As a celebration of who we are, I invited a few of my friends to tell me what Hair Love means to them.
Meme: “Loving my hair is my way of due diligence to the natural, unedited parts of me, and learning how to work it in order to express the complexities of my culture and humanity.”
Kimberly: “My natural hair makes me feel free. It feels like resistance in a world that tells me I should be ashamed of my kinky curls. I’m proud of every kinky curl! I am not ashamed! I am unapologetic of natural me!”
Carol: Loving my hair means I am comfortable and happy with my whole body. My healthier, shinier hair, and yes crazy corkscrews and coils are an integral part of me. I’m no longer hiding behind my last mask.
Jahkotta: “Loving my hair means piling my dreads high upon my head like a crown. It means tying cowrie shells found on ancient coastlines onto my favorite dread loc. It means letting my nieces giggle as they touch and twist the ends of my hair with their little hands as they tell me stories about parrot fish and apple bananas. Loving my hair means leaving the insecurities of my youth in the past and embracing each curl, each coil, each strand of genetic memory as shout outs to my ancestors.”
Keisha: “My natural hair makes me happy and I know that sounds basic but… I hadn’t seen it since I was a little girl. My mom and I, as I got older, wanted manageable and that came with a perm and when your natural hair comes through, it feels like too much, but as I got older I wanted to see that I was concerned and scared of. I wish I had done it sooner. I love my curls, the way they twist and move, I got to discover a whole new sense of pride in the way I look, that’s straight from me, that makes me happy. It lets me know there is even more of me to discover.”
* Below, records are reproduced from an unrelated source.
(** * PlacePulse: mood resolution, relevance scoring, filtering, sorting,
      result aggregation, the details cache and search supersession.

    A shallow embedding of the JavaScript sources
      - utils/moodMapping.js (src/unnamed/part_002, lines 409-853):
          moodMappings, getMoodMapping, calculateRelevanceScore
      - utils/constants.js (src/unnamed/part_001)
      - utils/filterSort.js (src/src/utils/animations.js, lines 375-627):
          filterPlaces, sortPlaces, calculatePlaceScore, filterAndSortPlaces
      - services/placesApi.js (src/src/services/placesApi.js):
          searchNearbyPlaces, textSearchPlaces, getPlaceDetails,
          searchMultipleTypes
      - hooks/usePlaces.js (src/src/hooks/usePlaces.js): searchByMood
    followed by the properties proved about them.

    Conventions of the embedding.
      - A JavaScript number is an exact rational ([Q]); NaN and the
        infinities are not represented.  The one place where the source
        uses [Infinity] (the default of [maxDistance]) is an absent field.
      - An optional object field is an [option]; [undefined] is [None].
      - Strings are sequences of ASCII characters: [toLowerCase] maps A-Z,
        [trim] removes the ASCII white space characters.
      - A promise is represented by its settlement.
      - [Array.prototype.sort] is the stable sort (ECMAScript 2019); for the
        comparators of this program, which are all consistent, the result
        is determined by stability and does not depend on the algorithm. *)

From Stdlib Require Import QArith Qround ZArith String Ascii List Lia.
From Stdlib Require Import Sorting.Sorted Sorting.Permutation Lqa.
From stdpp Require Import gmap strings list.

Local Open Scope string_scope.

(** ** JavaScript primitives used by the sources *)

Module JS.

Abbreviation number := Q (only parsing).

(** [if (x)] on a number: every number but 0 is truthy. *)
Definition truthy (x : number) : bool := negb (Qeq_bool x 0).

(** [if (o.field)] on an optional numeric field. *)
Definition truthy_field (o : option number) : option number :=
  match o with
  | Some x => if truthy x then Some x else None
  | None => None
  end.

Definition lt (x y : number) : bool := negb (Qle_bool y x).
Definition gt (x y : number) : bool := lt y x.
Definition ge (x y : number) : bool := Qle_bool y x.

(** [Math.round]: the nearest integer, halves towards plus infinity. *)
Definition Math_round (x : number) : Z := Qfloor (x + 0.5)%Q.

Definition Math_min (x y : number) : number := if Qle_bool x y then x else y.
Definition Math_max (x y : number) : number := if Qle_bool x y then y else x.

(** [Array.prototype.includes] on arrays of strings and of numbers. *)
Definition includes_str (l : list string) (s : string) : bool :=
  existsb (String.eqb s) l.

Definition includes_num (l : list number) (x : number) : bool :=
  existsb (Qeq_bool x) l.

(** [String.prototype.includes]: [sub] occurs somewhere in [s]. *)
Fixpoint includes (s sub : string) : bool :=
  String.prefix sub s ||
  match s with
  | EmptyString => false
  | String _ s' => includes s' sub
  end.

Definition lower_ascii (c : ascii) : ascii :=
  let n := nat_of_ascii c in
  if ((65 <=? n)%nat && (n <=? 90)%nat)%bool then ascii_of_nat (n + 32) else c.

Fixpoint toLowerCase (s : string) : string :=
  match s with
  | EmptyString => EmptyString
  | String c s' => String (lower_ascii c) (toLowerCase s')
  end.

Definition is_white (c : ascii) : bool :=
  let n := nat_of_ascii c in
  ((9 <=? n)%nat && (n <=? 13)%nat || (n =? 32)%nat)%bool.

Fixpoint trimStart (s : string) : string :=
  match s with
  | EmptyString => EmptyString
  | String c s' => if is_white c then trimStart s' else s
  end.

Fixpoint trimEnd (s : string) : string :=
  match s with
  | EmptyString => EmptyString
  | String c s' =>
      match trimEnd s' with
      | EmptyString => if is_white c then EmptyString else String c EmptyString
      | t => String c t
      end
  end.

Definition trim (s : string) : string := trimEnd (trimStart s).

(** [s.replace(/-/g, ' ')]. *)
Fixpoint replace_hyphens (s : string) : string :=
  match s with
  | EmptyString => EmptyString
  | String c s' =>
      String (if Ascii.eqb c "-"%char then " "%char else c) (replace_hyphens s')
  end.

(** [Array.prototype.indexOf], with [None] for -1. *)
Fixpoint indexOf (l : list string) (s : string) : option nat :=
  match l with
  | [] => None
  | x :: l' => if String.eqb x s then Some O else option_map S (indexOf l' s)
  end.

(** The settlement of a promise. *)
Inductive promise (A : Type) : Type :=
  | Fulfilled (value : A)
  | Rejected (reason : string).
Arguments Fulfilled {A} value.
Arguments Rejected {A} reason.

(** [p.catch(handler)] with a handler that returns a plain value. *)
Definition catch {A : Type} (p : promise A) (handler : string -> A) : promise A :=
  match p with
  | Fulfilled v => Fulfilled v
  | Rejected e => Fulfilled (handler e)
  end.

(** [Promise.all]: rejects with the first rejection, else fulfils with all
    the values in order. *)
Fixpoint Promise_all {A : Type} (ps : list (promise A)) : promise (list A) :=
  match ps with
  | [] => Fulfilled []
  | p :: ps' =>
      match p with
      | Rejected e => Rejected e
      | Fulfilled v =>
          match Promise_all ps' with
          | Rejected e => Rejected e
          | Fulfilled vs => Fulfilled (v :: vs)
          end
      end
  end.

(** [Array.prototype.sort(cmp)]: stable; [x] goes before the first element
    it does not compare greater than. *)
Section Sort.
Context {A : Type} (cmp : A -> A -> number).

Fixpoint sort_insert (x : A) (l : list A) : list A :=
  match l with
  | [] => [x]
  | y :: l' => if gt (cmp x y) 0%Q then y :: sort_insert x l' else x :: l
  end.

Fixpoint sort (l : list A) : list A :=
  match l with
  | [] => []
  | x :: l' => sort_insert x (sort l')
  end.

(** [a] may stand immediately before [b] in a sorted array. *)
Definition in_order (a b : A) : Prop := gt (cmp a b) 0%Q = false.

End Sort.

(** The names every object literal inherits from [Object.prototype]; each
    of them reads as a truthy value (a function, or the prototype object
    for [__proto__]). *)
Definition Object_prototype_names : list string :=
  [ "constructor"; "__defineGetter__"; "__defineSetter__"; "hasOwnProperty";
    "__lookupGetter__"; "__lookupSetter__"; "isPrototypeOf";
    "propertyIsEnumerable"; "toString"; "valueOf"; "__proto__";
    "toLocaleString" ].

End JS.

(** ** Data model *)

(** A place record as the provider returns it, enriched by the application
    with [distance] and [relevanceScore]. *)
Module Place.

Record LatLng : Type := { lat : JS.number; lng : JS.number }.

Record OpeningHours : Type := { open_now : option bool }.

Record t : Type := {
  place_id : string;
  name : option string;
  vicinity : option string;
  types : option (list string);
  location : LatLng;                       (* geometry.location *)
  rating : option JS.number;
  user_ratings_total : option JS.number;
  price_level : option JS.number;
  opening_hours : option OpeningHours;
  distance : option JS.number;
  relevanceScore : option Z
}.

(** [{ ...place, distance: d }] *)
Definition with_distance (place : t) (d : JS.number) : t :=
  {| place_id := place_id place; name := name place;
     vicinity := vicinity place; types := types place;
     location := location place; rating := rating place;
     user_ratings_total := user_ratings_total place;
     price_level := price_level place;
     opening_hours := opening_hours place;
     distance := Some d; relevanceScore := relevanceScore place |}.

(** [{ ...place, relevanceScore: r }] *)
Definition with_relevanceScore (place : t) (r : Z) : t :=
  {| place_id := place_id place; name := name place;
     vicinity := vicinity place; types := types place;
     location := location place; rating := rating place;
     user_ratings_total := user_ratings_total place;
     price_level := price_level place;
     opening_hours := opening_hours place;
     distance := distance place; relevanceScore := Some r |}.

(** [place.opening_hours?.open_now] as a condition. *)
Definition is_open_now (place : t) : bool :=
  match opening_hours place with
  | Some h => match open_now h with Some b => b | None => false end
  | None => false
  end.

End Place.

(** A mood mapping: the value stored under each key of [moodMappings]. *)
Module Mood.

Record t : Type := {
  types : list string;
  keywords : list string;
  description : string;
  preferredPrice : option (list JS.number);
  prioritizeRating : bool
}.

Definition mk (ts ks : list string) (d : string) (ps : list JS.number)
    (r : bool) : t :=
  {| types := ts; keywords := ks; description := d;
     preferredPrice := Some ps; prioritizeRating := r |}.

End Mood.

(** ** utils/moodMapping.js *)

Local Open Scope Q_scope.

(** The object literal [moodMappings], in the order of its keys. *)
Definition moodMappings : list (string * Mood.t) :=
  let mk := Mood.mk in
  [
  ("work", mk ["cafe"; "library"]
     ["coworking"; "workspace"; "study cafe"; "wifi cafe"; "coffee shop work"]
     "Places to work or study" [1; 2] true);
  ("study", mk ["library"; "cafe"]
     ["study"; "quiet"; "library"; "reading room"]
     "Quiet places to focus" [0; 1] false);
  ("meeting", mk ["cafe"; "restaurant"]
     ["business"; "meeting"; "conference cafe"; "professional"]
     "Places for business meetings" [2; 3] true);
  ("date", mk ["restaurant"; "bar"; "cafe"]
     ["romantic"; "dinner"; "lounge"; "cocktail"; "candlelit"; "intimate"; "wine bar"; "rooftop"]
     "Romantic spots for dates" [2; 3; 4] true);
  ("drinks", mk ["bar"; "night_club"; "cafe"]
     ["pub"; "cocktail"; "wine bar"; "brewery"; "beer"; "happy hour"; "sports bar"]
     "Places for drinks" [2; 3] true);
  ("nightlife", mk ["night_club"; "bar"]
     ["club"; "dance"; "nightlife"; "dj"; "party"; "lounge"]
     "Night entertainment venues" [2; 3; 4] false);
  ("quick bite", mk ["restaurant"; "meal_takeaway"; "bakery"; "cafe"]
     ["fast food"; "quick"; "takeaway"; "grab and go"; "snack"; "sandwich"; "burger"; "pizza"]
     "Fast and convenient food" [1; 2] false);
  ("breakfast", mk ["cafe"; "bakery"; "restaurant"]
     ["breakfast"; "brunch"; "pancakes"; "eggs"; "morning"; "diner"]
     "Morning meals" [1; 2] true);
  ("brunch", mk ["restaurant"; "cafe"]
     ["brunch"; "breakfast"; "mimosa"; "sunday brunch"; "eggs benedict"]
     "Brunch spots" [2; 3] true);
  ("lunch", mk ["restaurant"; "cafe"; "meal_takeaway"]
     ["lunch"; "midday"; "lunch special"; "salad"; "soup"]
     "Lunch options" [1; 2; 3] true);
  ("dinner", mk ["restaurant"]
     ["dinner"; "fine dining"; "evening"; "gourmet"; "steakhouse"; "seafood"]
     "Dinner restaurants" [2; 3; 4] true);
  ("coffee", mk ["cafe"]
     ["coffee"; "espresso"; "latte"; "cappuccino"; "coffee shop"; "specialty coffee"; "barista"]
     "Coffee shops" [1; 2] true);
  ("dessert", mk ["bakery"; "cafe"]
     ["dessert"; "ice cream"; "cake"; "pastry"; "sweet"; "gelato"; "cupcake"; "chocolate"]
     "Sweet treats" [1; 2] true);
  ("budget", mk ["restaurant"; "cafe"; "meal_takeaway"]
     ["cheap"; "affordable"; "budget"; "value"; "deals"; "happy hour"; "lunch special"]
     "Budget-friendly options" [0; 1] false);
  ("fancy", mk ["restaurant"; "bar"]
     ["upscale"; "fine dining"; "luxury"; "gourmet"; "michelin"; "elegant"; "exclusive"]
     "Upscale experiences" [3; 4] true);
  ("chill", mk ["cafe"; "park"; "bar"]
     ["relax"; "chill"; "cozy"; "lounge"; "quiet"; "peaceful"; "laid back"]
     "Relaxed atmosphere" [1; 2] true);
  ("spa", mk ["spa"; "beauty_salon"]
     ["massage"; "wellness"; "relaxation"; "facial"; "sauna"; "day spa"]
     "Spa and wellness" [2; 3; 4] true);
  ("family", mk ["restaurant"; "park"; "amusement_park"; "zoo"; "aquarium"]
     ["family friendly"; "kids"; "children"; "family restaurant"; "playground"; "kid menu"]
     "Family-friendly places" [1; 2] true);
  ("kids", mk ["park"; "amusement_park"; "zoo"; "aquarium"]
     ["playground"; "kids"; "family"; "children"; "play area"; "arcade"]
     "Kid-friendly activities" [1; 2] true);
  ("outdoors", mk ["park"; "campground"; "natural_feature"]
     ["outdoor"; "nature"; "hiking"; "trail"; "garden"; "scenic"; "walking path"]
     "Outdoor activities" [0; 1] false);
  ("nature", mk ["park"; "campground"]
     ["nature"; "garden"; "botanical"; "wildlife"; "scenic"; "green space"]
     "Natural spaces" [0; 1] false);
  ("picnic", mk ["park"]
     ["picnic"; "garden"; "outdoor"; "lawn"; "green space"; "public park"]
     "Picnic spots" [0] false);
  ("fitness", mk ["gym"; "park"]
     ["fitness"; "workout"; "exercise"; "training"; "crossfit"; "gym near me"]
     "Fitness facilities" [1; 2; 3] true);
  ("gym", mk ["gym"]
     ["gym"; "fitness center"; "workout"; "health club"; "24 hour gym"]
     "Gyms and fitness centers" [1; 2; 3] true);
  ("yoga", mk ["gym"; "spa"]
     ["yoga"; "pilates"; "meditation"; "yoga studio"; "wellness"]
     "Yoga and wellness studios" [2; 3] true);
  ("entertainment", mk ["movie_theater"; "bowling_alley"; "amusement_park"; "casino"]
     ["entertainment"; "fun"; "games"; "arcade"; "bowling"; "escape room"; "karaoke"]
     "Entertainment venues" [2; 3] true);
  ("movies", mk ["movie_theater"]
     ["cinema"; "movie"; "film"; "theater"; "imax"; "movie theatre"]
     "Movie theaters" [2] true);
  ("culture", mk ["museum"; "art_gallery"; "library"]
     ["museum"; "art"; "culture"; "history"; "exhibition"; "gallery"]
     "Cultural attractions" [1; 2] true);
  ("art", mk ["art_gallery"; "museum"]
     ["art"; "gallery"; "exhibition"; "contemporary art"; "art museum"]
     "Art venues" [1; 2] true);
  ("music", mk ["bar"; "night_club"]
     ["live music"; "concert"; "jazz"; "music venue"; "live band"; "open mic"]
     "Live music venues" [2; 3] true);
  ("shopping", mk ["shopping_mall"; "department_store"; "clothing_store"]
     ["shopping"; "mall"; "retail"; "boutique"; "shopping center"; "stores"]
     "Shopping destinations" [1; 2; 3] false);
  ("groceries", mk ["supermarket"; "grocery_or_supermarket"]
     ["grocery"; "supermarket"; "food store"; "organic"; "market"]
     "Grocery stores" [1; 2] false);
  ("gas", mk ["gas_station"]
     ["gas"; "fuel"; "petrol"; "gas station"; "fuel station"]
     "Gas stations" [1] false);
  ("atm", mk ["atm"; "bank"]
     ["atm"; "bank"; "cash"; "withdrawal"]
     "ATMs and banks" [0] false);
  ("pharmacy", mk ["pharmacy"; "drugstore"]
     ["pharmacy"; "drugstore"; "medicine"; "prescription"]
     "Pharmacies" [1; 2] false)
  ].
Lauren: “It took me a decade to accept every kink, coil, curl, nap, and knot. To believe straight hair was not the only way I could be beautiful. From the bad hair days to the good, I love my hair.”
Habiba: “Getting to know and experience my natural hair in its beauty for the first time in my early twenties, coincided with my quest toward self-discovery, self-confidence, and self-love. Although I will never know if one could have happened without the other, I am so grateful for both journeys. My hair is definitely my crown and I wear it every day with pride, confidence, and love.”
Rorie: “My hair love means wearing my heritage every day. It’s a visible and tangible sign of my past. I’m ever fascinated by the varying textures of it. It is my personal playground that speaks of my people’s strength and adaptability. It makes me very happy.”
Carolyn: “For me hair love is embracing and appreciating my hair whether I’m having a ‘good hair day’ or not, appreciating all of the different styles I can create with my own two hands. My hair is my canvas, a medium to express myself, it is my crowning glory and I will treat it as such because like my finger prints, my hair is as unique as I am.”